A second round of funding, which was led by outdoor ad firm Executive Channel Holdings (ECH) and was concluded in May 2017, raised a further $2.3 million, bringing the startup's total fund to $3.9 million. Along with the second round of funding, Sinorbis also announced a number of advisory board appointments, including Bruce Fink, Principal of privately held Bickham Court Group of Companies and Executive Chair of ECH; Charles Parry-Okeden, the Global CEO of ECH; Chris Winterburn, Managing Director of Media i.

The first version of its cloud-based digital marketing platform was commercialised in July 2017. Sinorbis closed a $4m Series A funding round led by Jelix Ventures in September 2018.

Product 
Sinorbis' cloud-based marketing platform offers digital marketing, search engine optimization and web development tools with the aim to allow companies to build a web and social media presence in China. Through the platform, companies are able to build websites that are visible within the Great Firewall, and localized and optimized for China's four major search engines: Baidu, Sogou, 360 and Shenma. The Sinorbis Wizard tool uses machine learning to suggest website optimization updates.

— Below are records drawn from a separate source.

Lemma local_GetSessionStatus s sid :
  let sts := session_statuses sid (ls_status s) in
  Local.GetSessionStatus sid s =
  (Val (if decide (sts = [])
        then (StatusSummary_zero, Some (EText ("no jobs found for session " +:+ itoa sid)))
        else (MkSummary (overall_spec sts) (foldl bump zero_counts sts), None)), s).
Proof.
  unfold Local.GetSessionStatus. rewrite count_job_fold. cbn zeta. rewrite Z.add_0_l.
  fold (session_statuses sid (ls_status s)). rewrite overall_is_spec.
  destruct (session_statuses sid (ls_status s)) as [|x l]; [done|].
  rewrite decide_False by done. simpl length.
  by rewrite (proj2 (Z.eqb_neq (Z.of_nat (S (length l))) 0)) by lia.
Qed.

(** ** [LocalState] implements the specification *)
#[export, refine] Instance local_state_spec : SessionStateSpec LocalState := {|
  wf _ := local_wf; can_next := local_can_next; view := local_view;
  storable_spec _ := True; storable_job _ := True; storable_result _ := True;
  storable_info _ := True |}.
Proof.
  - done.
  - intros n s Hwf Hnext. exists (ls_currentID s + 1). by apply local_NextID.
  - intros n s job Hwf Hk _ _. destruct (local_AddJob s job Hwf Hk) as (s' & ? & ? & ? & _). by exists s'.
  - intros n s js st Hwf Hk _ _. by apply local_SetStatus.
  - intros n s js ar Hwf _ _ _. by apply local_SetResult.
  - intros n s js ji Hwf _ _ _. by apply local_SetJobInfo.
  - intros n s js _ _. simpl. unfold Local.GetStatus. destruct (ls_status s !! js); eauto.
  - intros n s js _ _. simpl. unfold Local.GetResult. destruct (ls_result s !! js); eauto.
  - intros n s js _ _. simpl. unfold Local.GetJobInfo. destruct (ls_info s !! js); eauto.
  - intros n s sid _ [l Hl]. simpl. unfold Local.GetJobList, jobs_of. rewrite Hl. eauto.
  - intros n s sid _ Hne. cbn [GetSessionStatus local_state]. rewrite local_GetSessionStatus.
    cbn zeta. rewrite decide_False by done. eexists. split; [done|]. simpl. split; [done|].
    intros st Hst. by apply tally_zero.
Defined.
(* ===== verification/StateRefine.v ===== *)
(** Sequences of calls on a server state: each implementation refines an abstract
    machine, call by call, and where two machines do the same a client cannot tell
    the implementations apart.  The file ends with where they do differ: the
    numbers of repositories, sessions without a job, cut connections, and used-up
    identifiers. *)
From S2P Require Import Prelude GoStrings GoUtf8 GoJson GoCodec Common Messages State StateLocal.
From S2P Require Import StatePostgres.

(** ** Calls and answers

    Every method of [ServerState] but [GetRepoId], which the in-memory state does
    not have. *)
Inductive call : Type :=
| CallNextID
| CallAddJob (job : AnalyzeJob)
| CallSetStatus (js : JobSpec) (st : Status)
| CallSetResult (ar : AnalyzeResult)
| CallSetJobInfo (js : JobSpec) (ji : JobInfo)
| CallGetStatus (js : JobSpec)
| CallGetResult (js : JobSpec)
| CallGetJobInfo (js : JobSpec)
| CallGetJobSpecByRepoId (sid jobRepoId : Z)
| CallGetJobList (sid : Z)
| CallGetSessionStatus (sid : Z).

(** Every method. *)
Inductive server_call : Type :=
| OnSession (c : call)
| CallGetRepoId (nwo : NameWithOwner).

(** What a client can see of an answer: the value, or that there was an error;
    of a summary, its verdict and the six counts. *)
Inductive answer : Type :=
| AnsUnit
| AnsId (id : Z)
| AnsStatus (st : option Status)
| AnsResult (ar : option AnalyzeResult)
| AnsInfo (ji : option JobInfo)
| AnsSpec (js : option JobSpec)
| AnsJobs (l : option (list AnalyzeJob))
| AnsSummary (sum : option (Status * list (option Z))).

Definition seen {A} (r : gores A) : option A := match r.2 with None => Some r.1 | Some _ => None end.

Definition all_statuses : list Status :=
  [StatusPending; StatusInProgress; StatusSucceeded; StatusFailed; StatusCanceled; StatusTimedOut].

Definition seen_summary (sum : StatusSummary) : Status * list (option Z) :=
  (Overall sum, map (Counts sum !!.) all_statuses).

Class Performs (C St : Type) := perform : C -> GM St answer.

#[export] Instance perform_call {St} `{!SessionState St} : Performs call St := fun c =>
  match c with
  | CallNextID => let! id := NextID in gret (AnsId id)
  | CallAddJob job => AddJob job ;;; gret AnsUnit
  | CallSetStatus js st => SetStatus js st ;;; gret AnsUnit
  | CallSetResult ar => SetResult (ar_Spec ar) ar ;;; gret AnsUnit
  | CallSetJobInfo js ji => SetJobInfo js ji ;;; gret AnsUnit
  | CallGetStatus js => let! r := GetStatus js in gret (AnsStatus (seen r))
  | CallGetResult js => let! r := GetResult js in gret (AnsResult (seen r))
  | CallGetJobInfo js => let! r := GetJobInfo js in gret (AnsInfo (seen r))
  | CallGetJobSpecByRepoId sid id => let! r := GetJobSpecByRepoId sid id in gret (AnsSpec (seen r))
  | CallGetJobList sid => let! r := GetJobList sid in gret (AnsJobs (seen r))
  | CallGetSessionStatus sid => let! r := GetSessionStatus sid in gret (AnsSummary (seen_summary <$> seen r))
  end.

#[export] Instance perform_server_call {St} `{!ServerState St} : Performs server_call St := fun c =>
  match c with
  | OnSession c => perform c
  | CallGetRepoId nwo => let! id := GetRepoId nwo in gret (AnsId id)
  end.
(* ===== verification/QldbLocal.v ===== *)
(** [pkg/qldbstore/qldbstore_local.go]: databases as files under a base path. *)
From S2P Require Import Prelude GoStrings GoUtf8 GoJson GoPath GoOs Common QldbStore.

(** The store and the file system it looks at. *)
Record FilesystemCodeQLDatabaseStore : Type := MkFsStore { basePath : string; fsq_fs : FS }.

Module Filesystem.

Definition NewLocalFilesystemCodeQLDatabaseStore (base : string) (fs : FS) : FilesystemCodeQLDatabaseStore :=
  MkFsStore base fs.

Definition on_fs {A} (m : GM FS A) : GM FilesystemCodeQLDatabaseStore A :=
  zoom fsq_fs (fun fs s => MkFsStore (basePath s) fs) m.

Definition db_path (base : string) (repo : NameWithOwner) : string :=
  Join base (Owner repo +:+ "/" +:+ Repo repo +:+ "/" +:+ Owner repo +:+ "_" +:+ Repo repo +:+ "_db.zip").

(** A file that cannot be examined counts as found: only [IsNotExist] is tested. *)
Fixpoint FindAvailableDBs (analysisReposRequested : list NameWithOwner)
    : GM FilesystemCodeQLDatabaseStore (list NameWithOwner * list NameWithOwner) :=
  match analysisReposRequested with
  | [] => gret ([], [])
  | repo :: rest =>
      let! base := gget basePath in
      let! err := on_fs (Stat (db_path base repo)) in
      let! (notFoundRepos, foundRepos) := FindAvailableDBs rest in
      if IsNotExist err then gret (repo :: notFoundRepos, foundRepos)
      else gret (notFoundRepos, repo :: foundRepos)
  end.

Definition GetDatabase (location : NameWithOwner) : GM FilesystemCodeQLDatabaseStore (gores string) :=
  let! base := gget basePath in
  let! err := on_fs (Stat (db_path base location)) in
  if IsNotExist err
  then gret ("", Some (EText ("database not found for " +:+ show_nwo location)))
  else
    let! (data, err) := on_fs (ReadFile (db_path base location)) in
    match err with
    | Some e => gret ("", Some e)
    | None => gret (data, None)
    end.

End Filesystem.

#[export] Instance filesystem_qldb : QldbStore FilesystemCodeQLDatabaseStore := {|
  FindAvailableDBs := Filesystem.FindAvailableDBs;
  GetDatabase := Filesystem.GetDatabase |}.

Lemma Stat_val p fs : exists r, Stat p fs = (Val r, MkFS (fs_dirs fs) (fs_files fs) (fs_fault fs) (S (fs_calls fs))).
Proof.
  unfold Stat, gbind, os_call. destruct (fs_fault fs (fs_calls fs)); [by eexists|].
  repeat case_match; by eexists.
Qed.

#[export] Instance filesystem_qldb_laws : QldbStoreLaws FilesystemCodeQLDatabaseStore.
Proof.
  constructor. intros req. cbn [FindAvailableDBs filesystem_qldb].
  induction req as [|repo req IH]; intros s.
  { exists [], [], s. done. }
  cbn [Filesystem.FindAvailableDBs]. unfold gbind at 1. cbn [gget].
  destruct (Stat_val (Filesystem.db_path (basePath s) repo) (fsq_fs s)) as [r Hr].
  unfold gbind at 1. unfold Filesystem.on_fs at 1, zoom. rewrite Hr.
  edestruct IH as (nf & f & s' & H & Hp & Hsnf & Hsf). unfold gbind at 1. rewrite H. clear H IH.
  destruct (IsNotExist r); do 3 eexists; (split; [reflexivity|]).
  - split_and!; [by simpl; rewrite Hp|by constructor|by constructor].
  - split_and!; [by rewrite <- Permutation_middle, Hp|by constructor|by constructor].
Qed.
(* ===== verification/Agent.v ===== *)
(** [pkg/agent/agent.go]: running one analysis job, and the loop of a worker.

    The analysis proper ([codeql.RunQuery], [codeql.GenerateResultsZipArchive])
    drives an external program; here the two functions are arguments.  So are
    the names of the temporary directory. *)
From S2P Require Import Prelude GoStrings GoUtf8 GoJson GoPath GoOs Archive Common ArtifactStore.
From S2P Require Import State QldbStore.

(** ** [pkg/codeql/types.go] *)
Record BqrsFilePaths : Type := MkBqrs { BasePath : string; RelativeFilePaths : list string }.
Record RunQueryResult : Type := MkRunQueryResult {
  rq_ResultCount : Z; rq_DatabaseSHA : string; rq_SourceLocationPrefix : string;
  rq_BqrsFilePaths : BqrsFilePaths; rq_SarifFilePath : string
}.

(** What a worker can reach. *)
Record AgentWorld (SS AS DS : Type) : Type := MkAgent {
  ag_state : SS; ag_arts : AS; ag_db : DS; ag_fs : FS
}.
Arguments MkAgent {SS AS DS} _ _ _ _.
Arguments ag_state {SS AS DS} _.
Arguments ag_arts {SS AS DS} _.
Arguments ag_db {SS AS DS} _.
Arguments ag_fs {SS AS DS} _.

(** The number of workers [StartAndMonitorWorkers] starts. *)
Definition worker_count (desiredWorkerCount : Z) : Z :=
  if 0 <? desiredWorkerCount then desiredWorkerCount else 1.

Section agent.
Context {SS AS DS : Type} `{!ServerState SS, !Store AS, !QldbStore DS}.
Context (RunQuery : string -> QueryLanguage -> string -> string -> GM FS (gores RunQueryResult)).
Context (GenerateResultsZipArchive : RunQueryResult -> GM FS (gores string)).
Context (tgz_reader : string -> error + list TarItem).

Notation M := (GM (AgentWorld SS AS DS)).

Definition ag_on_state {A} (m : GM SS A) : M A :=
  zoom ag_state (fun s w => MkAgent s (ag_arts w) (ag_db w) (ag_fs w)) m.
Definition ag_on_arts {A} (m : GM AS A) : M A :=
  zoom ag_arts (fun s w => MkAgent (ag_state w) s (ag_db w) (ag_fs w)) m.
Definition ag_on_db {A} (m : GM DS A) : M A :=
  zoom ag_db (fun s w => MkAgent (ag_state w) (ag_arts w) s (ag_fs w)) m.
Definition ag_on_fs {A} (m : GM FS A) : M A :=
  zoom ag_fs (fun s w => MkAgent (ag_state w) (ag_arts w) (ag_db w) s) m.

(** [if err := m; err != nil { return result, fmt.Errorf(ctx, err) }] *)
Definition try (result : AnalyzeResult) (ctx : string) (m : M (option error))
    (k : M (gores AnalyzeResult)) : M (gores AnalyzeResult) :=
  let! err := m in
  match err with Some e => gret (result, Some (EWrap ctx e)) | None => k end.

(** [v, err := m; if err != nil { return result, fmt.Errorf(ctx, err) }] *)
Definition try_get {A} (result : AnalyzeResult) (ctx : string) (m : M (gores A))
    (k : A -> M (gores AnalyzeResult)) : M (gores AnalyzeResult) :=
  let! (v, err) := m in
  match err with Some e => gret (result, Some (EWrap ctx e)) | None => k v end.

Definition failed_result (job : AnalyzeJob) : AnalyzeResult :=
  MkResult (aj_Spec job) StatusFailed 0 ArtifactLocation_zero "" "".

(** The body of [RunAnalysisJob] once the temporary directory is there. *)
Definition analyze_in (tempDir : string) (job : AnalyzeJob) : M (gores AnalyzeResult) :=
  let result := failed_result job in
  let queryPackArchivePath := Join tempDir "query-pack.tar.gz" in
  let queryPackPath := Join tempDir "pack" in
  let databasePath := Join tempDir "database.zip" in
  try_get result "failed to download query pack" (ag_on_arts (GetQueryPack (aj_QueryPackLocation job)))
    (fun queryPackData =>
  try result "failed to write query pack archive to disk"
    (ag_on_fs (WriteFile queryPackArchivePath queryPackData))
  (try result "failed to create query pack directory" (ag_on_fs (Mkdir queryPackPath))
  (try result "failed to extract query pack"
    (ag_on_fs (UntarGz tgz_reader queryPackArchivePath queryPackPath))
  (try_get result ("failed to get database for " +:+ full_name (js_NameWithOwner (aj_Spec job)))
    (ag_on_db (GetDatabase (js_NameWithOwner (aj_Spec job))))
    (fun databaseData =>
  try result "failed to write CodeQL database to disk" (ag_on_fs (WriteFile databasePath databaseData))
  (try_get result "failed to run analysis"
    (ag_on_fs (RunQuery databasePath (aj_QueryLanguage job) queryPackPath tempDir))
    (fun runResult =>
  try_get result "failed to generate results archive" (ag_on_fs (GenerateResultsZipArchive runResult))
    (fun resultsArchive =>
  try_get result "failed to save results archive" (ag_on_arts (SaveResult (aj_Spec job) resultsArchive))
    (fun resultsLocation =>
  gret (MkResult (aj_Spec job) StatusSucceeded (rq_ResultCount runResult) resultsLocation
          (rq_SourceLocationPrefix runResult) (rq_DatabaseSHA runResult), None)))))))))).

(** [defer os.RemoveAll(tempDir)]: run after the body, a panic included. *)
Definition deferred {A} (m : M A) (cleanup : M unit) : M A := fun w =>
  let '(o, w') := m w in
  match cleanup w' with
  | (Val _, w'') => (o, w'')
  | (Panic p, w'') => (Panic p, w'')
  end.

(** [uuid] is the fresh name [uuid.New()] gives. *)
Definition RunAnalysisJob (tmp uuid : string) (job : AnalyzeJob) : M (gores AnalyzeResult) :=
  let tempDir := Join tmp uuid in
  try (failed_result job) "failed to create temporary directory" (ag_on_fs (MkdirAll tempDir))
    (deferred (analyze_in tempDir job) (ag_on_fs (RemoveAll tempDir))).

(** ** [RunWorker]

    What the two selects of the loop can see, in the order they see it, and the
    results sent to the results channel.  [uuid] gives each analysis its name. *)
Inductive event := EvStop | EvCancelled | EvClosed | EvJob (job : AnalyzeJob) (uuid : string).

Fixpoint RunWorker (tmp : string) (events : list event) : M (list AnalyzeResult) :=
  match events with
  | [] | EvStop :: _ | EvCancelled :: _ | EvClosed :: _ => gret []
  | EvJob job uuid :: events' =>
      ag_on_state (SetStatus (aj_Spec job) StatusInProgress) ;;;
      let! (result, err) := RunAnalysisJob tmp uuid job in
      match err with
      | Some _ => RunWorker tmp events'
      | None =>
          let! published := RunWorker tmp events' in
          gret (result :: published)
      end
  end.

(** ** What an analysis returns *)
Lemma try_inv result ctx m k w r o w' :
  try result ctx m k w = (Val (r, o), w') ->
  (exists e, o = Some e /\ r = result) \/ exists w1, m w = (Val None, w1) /\ k w1 = (Val (r, o), w').
Proof.
  unfold try. intros H. apply gbind_val_inv in H as ([e|] & w1 & Hm & H).
  - injection H as <- <- _. left. by eexists.
  - right. by exists w1.
Qed.

Lemma try_get_inv {A} result ctx (m : M (gores A)) k w r o w' :
  try_get result ctx m k w = (Val (r, o), w') ->
  (exists e, o = Some e /\ r = result) \/
  exists v w1, m w = (Val (v, None), w1) /\ k v w1 = (Val (r, o), w').
Proof.
  unfold try_get. intros H. apply gbind_val_inv in H as ([v [e|]] & w1 & Hm & H).
  - injection H as <- <- _. left. by eexists.
  - right. by exists v, w1.
Qed.

Lemma zoom_arts_inv {A} (m : GM AS A) w o w' :
  ag_on_arts m w = (o, w') -> m (ag_arts w) = (o, ag_arts w') /\ ag_fs w' = ag_fs w /\ ag_state w' = ag_state w.
Proof. unfold ag_on_arts, zoom. destruct (m (ag_arts w)) as [o' a]. by intros [= <- <-]. Qed.

Definition untouched (w w' : AgentWorld SS AS DS) : Prop := ag_state w' = ag_state w /\ ag_arts w' = ag_arts w.

Lemma fs_untouched {A} (m : GM FS A) w o w' : ag_on_fs m w = (o, w') -> untouched w w'.
Proof. unfold ag_on_fs, zoom. destruct (m (ag_fs w)) as [o' f]. by intros [= <- <-]. Qed.

Lemma db_untouched {A} (m : GM DS A) w o w' : ag_on_db m w = (o, w') -> untouched w w'.
Proof. unfold ag_on_db, zoom. destruct (m (ag_db w)) as [o' d]. by intros [= <- <-]. Qed.

Lemma pack_untouched `{!StoreLaws AS} loc w o w' : ag_on_arts (GetQueryPack loc) w = (o, w') -> untouched w w'.
Proof.
  intros (H & _ & Hs)%zoom_arts_inv. split; [done|].
  destruct (reading_keeps_store loc (ag_arts w)) as (Hk & _). by rewrite H in Hk.
Qed.

(** An analysis without an error: it named its job, and saved one archive. *)
Definition succeeded_with (job : AnalyzeJob) (r : AnalyzeResult) (w w' : AgentWorld SS AS DS) : Prop :=
  ar_Spec r = aj_Spec job /\ ar_Status r = StatusSucceeded /\ ag_state w' = ag_state w /\
  exists archive, SaveResult (aj_Spec job) archive (ag_arts w) = (Val (ar_ResultLocation r, None), ag_arts w').

Lemma succeeded_found `{!StoreLaws AS} job r w w' :
  succeeded_with job r w w' ->
  exists archive, GetArtifact (ar_ResultLocation r) (ag_arts w') = (Val (archive, None), ag_arts w').
Proof. intros (_ & _ & _ & archive & Hsave). exists archive. by eapply saved_result_found. Qed.

(** Either the failed result with an error, or a success whose archive is saved. *)
Lemma analyze_in_result `{!StoreLaws AS} tempDir job w r o w' :
  analyze_in tempDir job w = (Val (r, o), w') ->
  (exists e, o = Some e /\ r = failed_result job) \/ (o = None /\ succeeded_with job r w w').
Proof.
  unfold analyze_in. intros H.
  apply try_get_inv in H as [?|(v1 & w1 & [S1 A1]%pack_untouched & H)]; [by left|].
  apply try_inv in H as [?|(w2 & [S2 A2]%fs_untouched & H)]; [by left|].
  apply try_inv in H as [?|(w3 & [S3 A3]%fs_untouched & H)]; [by left|].
  apply try_inv in H as [?|(w4 & [S4 A4]%fs_untouched & H)]; [by left|].
  apply try_get_inv in H as [?|(v5 & w5 & [S5 A5]%db_untouched & H)]; [by left|].
  apply try_inv in H as [?|(w6 & [S6 A6]%fs_untouched & H)]; [by left|].
  apply try_get_inv in H as [?|(v7 & w7 & [S7 A7]%fs_untouched & H)]; [by left|].
  apply try_get_inv in H as [?|(v8 & w8 & [S8 A8]%fs_untouched & H)]; [by left|].
  apply try_get_inv in H as [?|(loc & w9 & Hsave & H)]; [by left|].
  right. injection H as <- <- <-. apply zoom_arts_inv in Hsave as (Hsave & _ & S9).
  split; [done|]. split_and!; [done|done|congruence|]. exists v8. cbn [ar_ResultLocation].
  by rewrite A8, A7, A6, A5, A4, A3, A2, A1 in Hsave.
Qed.

(** The temporary directory is gone once the body has run. *)
Lemma RunAnalysisJob_inv tmp uuid job w r o w' :
  RunAnalysisJob tmp uuid job w = (Val (r, o), w') ->
  (exists e e0 fs, o = Some e /\ r = failed_result job /\
     MkdirAll (Join tmp uuid) (ag_fs w) = (Val (Some e0), fs) /\ w' = MkAgent (ag_state w) (ag_arts w) (ag_db w) fs) \/
  exists w1 w2 fs, MkdirAll (Join tmp uuid) (ag_fs w) = (Val None, ag_fs w1) /\
    analyze_in (Join tmp uuid) job w1 = (Val (r, o), w2) /\
    RemoveAll (Join tmp uuid) (ag_fs w2) = (Val tt, fs) /\
    w' = MkAgent (ag_state w2) (ag_arts w2) (ag_db w2) fs.
Proof.
  unfold RunAnalysisJob. cbn zeta. intros H. unfold try in H.
  apply gbind_val_inv in H as ([e|] & w1 & Hm & H).
  - injection H as <- <- <-. left. unfold ag_on_fs, zoom in Hm.
    destruct (MkdirAll (Join tmp uuid) (ag_fs w)) as [o' fs']. injection Hm as -> <-.
    by exists (EWrap "failed to create temporary directory" e), e, fs'.
  - right. unfold deferred in H. destruct (analyze_in (Join tmp uuid) job w1) as [o1 w2] eqn:Ha.
    unfold ag_on_fs, zoom in H.
    destruct (RemoveAll_total (Join tmp uuid) (ag_fs w2)) as ([] & fs' & Hrm). rewrite Hrm in H.
    injection H as -> <-. exists w1, w2, fs'. split; [|done].
    unfold ag_on_fs, zoom in Hm. destruct (MkdirAll (Join tmp uuid) (ag_fs w)) as [o' fs1]. by injection Hm as -> <-.
Qed.

Lemma RunAnalysisJob_result `{!StoreLaws AS} tmp uuid job w r o w' :
  RunAnalysisJob tmp uuid job w = (Val (r, o), w') ->
  (exists e, o = Some e /\ r = failed_result job) \/ (o = None /\ succeeded_with job r w w').
Proof.
  unfold RunAnalysisJob. cbn zeta. intros H. apply try_inv in H as [?|(w1 & [S1 A1]%fs_untouched & H)]; [by left|].
  unfold deferred in H. destruct (analyze_in (Join tmp uuid) job w1) as [o1 w2] eqn:Ha.
  destruct (ag_on_fs (RemoveAll (Join tmp uuid)) w2) as [[u|p] w3] eqn:Hrm; [|done].
  apply fs_untouched in Hrm as [S3 A3]. injection H as -> <-.
  apply analyze_in_result in Ha as [?|(-> & Hsp & Hst & Hs & archive & Hsave)]; [by left|right].
  split; [done|]. split_and!; [done|done|congruence|]. exists archive. by rewrite A3, <- A1.
Qed.

(** C16.  An analysis that reports no error names the job it was given, says
    succeeded, and its archive can be read at the location it reports; one that
    reports an error comes with a result that says failed.  If the calls of the
    file system do not fail, its temporary directory is gone afterwards, with every
    file and directory in it; when the directory could not be made in the first
    place, the analysis is an error and no file has changed. *)
Theorem analysis_outcome `{!StoreLaws AS} tmp uuid job w r o w' :
  RunAnalysisJob tmp uuid job w = (Val (r, o), w') ->
  ((exists e, o = Some e /\ r = failed_result job) \/
   (o = None /\ ar_Spec r = aj_Spec job /\ ar_Status r = StatusSucceeded /\
    exists archive, GetArtifact (ar_ResultLocation r) (ag_arts w') = (Val (archive, None), ag_arts w'))) /\
  ((forall n, fs_fault (ag_fs w') n = None) ->
   match (MkdirAll (Join tmp uuid) (ag_fs w)).1 with
   | Val None => forall p, under (Join tmp uuid) p = true ->
       fs_files (ag_fs w') !! p = None /\ p ∉ fs_dirs (ag_fs w')
   | _ => o <> None /\ fs_files (ag_fs w') = fs_files (ag_fs w)
   end).
Proof.
  intros H. split.
  { apply RunAnalysisJob_result in H as [?|(-> & Hok)]; [by left|right].
    split_and!; [done|apply Hok|apply Hok|by eapply succeeded_found]. }
  intros Hf. apply RunAnalysisJob_inv in H as [(e & e0 & fs & -> & -> & Hmk & ->)|(w1 & w2 & fs & Hmk & Ha & Hrm & ->)];
    rewrite Hmk; cbn [ag_fs fst] in *.
  - split; [done|by apply mkdirs_files in Hmk].
  - intros p Hu. pose proof (RemoveAll_faults (Join tmp uuid) (ag_fs w2)) as Hsame.
    pose proof (RemoveAll_removes (Join tmp uuid) (ag_fs w2) p) as Hgone. rewrite Hrm in Hsame, Hgone.
    cbn [snd] in Hsame. apply Hgone; [by rewrite <- Hsame|done].
Qed.

(** What an analysis can come to, as a relation: the one the workers of
    [System] are given, with the laws assumed of it there. *)
Definition analysis_of (job : AnalyzeJob) (o : option AnalyzeResult) : Prop :=
  exists tmp uuid w r err w', RunAnalysisJob tmp uuid job w = (Val (r, err), w') /\
    o = match err with Some _ => None | None => Some r end.

Lemma analysis_of_ok `{!StoreLaws AS} job r :
  analysis_of job (Some r) -> ar_Spec r = aj_Spec job /\ ar_Status r = StatusSucceeded.
Proof.
  intros (tmp & uuid & w & r' & err & w' & H & Ho).
  apply RunAnalysisJob_result in H as [(e & -> & _)|(-> & H1 & H2 & _)]; [done|]. by injection Ho as ->.
Qed.

(** C17.  Every result a worker publishes says succeeded and belongs to one of
    the jobs it received; the failed results never leave the worker. *)
Theorem published_results_succeed `{!StoreLaws AS} tmp events w published w' :
  RunWorker tmp events w = (Val published, w') ->
  Forall (fun r => ar_Status r = StatusSucceeded /\
     exists job uuid, EvJob job uuid ∈ events /\ ar_Spec r = aj_Spec job) published.
Proof.
  revert w published w'. induction events as [|ev events IH]; intros w published w' H.
  { injection H as <- _. constructor. }
  destruct ev as [| | |job uuid]; try (injection H as <- _; constructor).
  cbn [RunWorker] in H. apply gbind_val_inv in H as (u & w1 & _ & H).
  apply gbind_val_inv in H as ([r [e|]] & w2 & Hrun & H).
  - eapply Forall_impl; [|by eapply IH]. intros r' (Hs & job' & uuid' & Hin & Hsp).
    split; [done|]. exists job', uuid'. split; [by right|done].
  - apply gbind_val_inv in H as (rs & w3 & Hrest & H). injection H as <- _.
    apply RunAnalysisJob_result in Hrun as [(e & [=] & _)|(_ & Hsp & Hs & _)]. constructor.
    + split; [done|]. exists job, uuid. split; [left|done].
    + eapply Forall_impl; [|by eapply IH]. intros r' (Hs' & job' & uuid' & Hin & Hsp').
      split; [done|]. exists job', uuid'. split; [by right|done].
Qed.
End agent.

Since the launch of the software, the company has developed a diverse client base and has gained a strong foothold in the international education sector, working with universities in the US, Australia, New Zealand, the UK and all over Europe. In response to the COVID-19 pandemic, Sinorbis made their technology available for free to international education providers.

In 2020, the company also added webinar marketing tools and Zoom integrations to its features.

The company's infrastructure is hosted via Alibaba Cloud and Amazon Web Services.

In, 2022, Sinorbis announces the launch of its Pan-Asian marketing platform, moving from being an app for China to becoming an integrated marketing platform for the whole of Asia, allowing users to publish content across Asian channels.

Media coverage 
CEO and co-founder Nicolas Chu has appeared twice on Australia's Sky News Business channel, to discuss the business opportunities posed by the Chinese digital market. He was also interviewed on ABC Local Radio program The World Today on 2 June 2016.

Awards 
On 28 June 2018 Sinorbis was recognised as 'Marketing Technology Company of the Year' at the annual Mumbrella Awards. In the same year, the company also won the Australian Business Award for New Product Innovation and was included in the Anthill Smart 100 2018 ranking. In 2019, Sinorbis received the award for 'Marketing Technology Company of the Year' at the annual B&T Awards. Sinorbis was ranked in Financial Times Asia-Pacific High-Growth Companies in 2021 and 2022.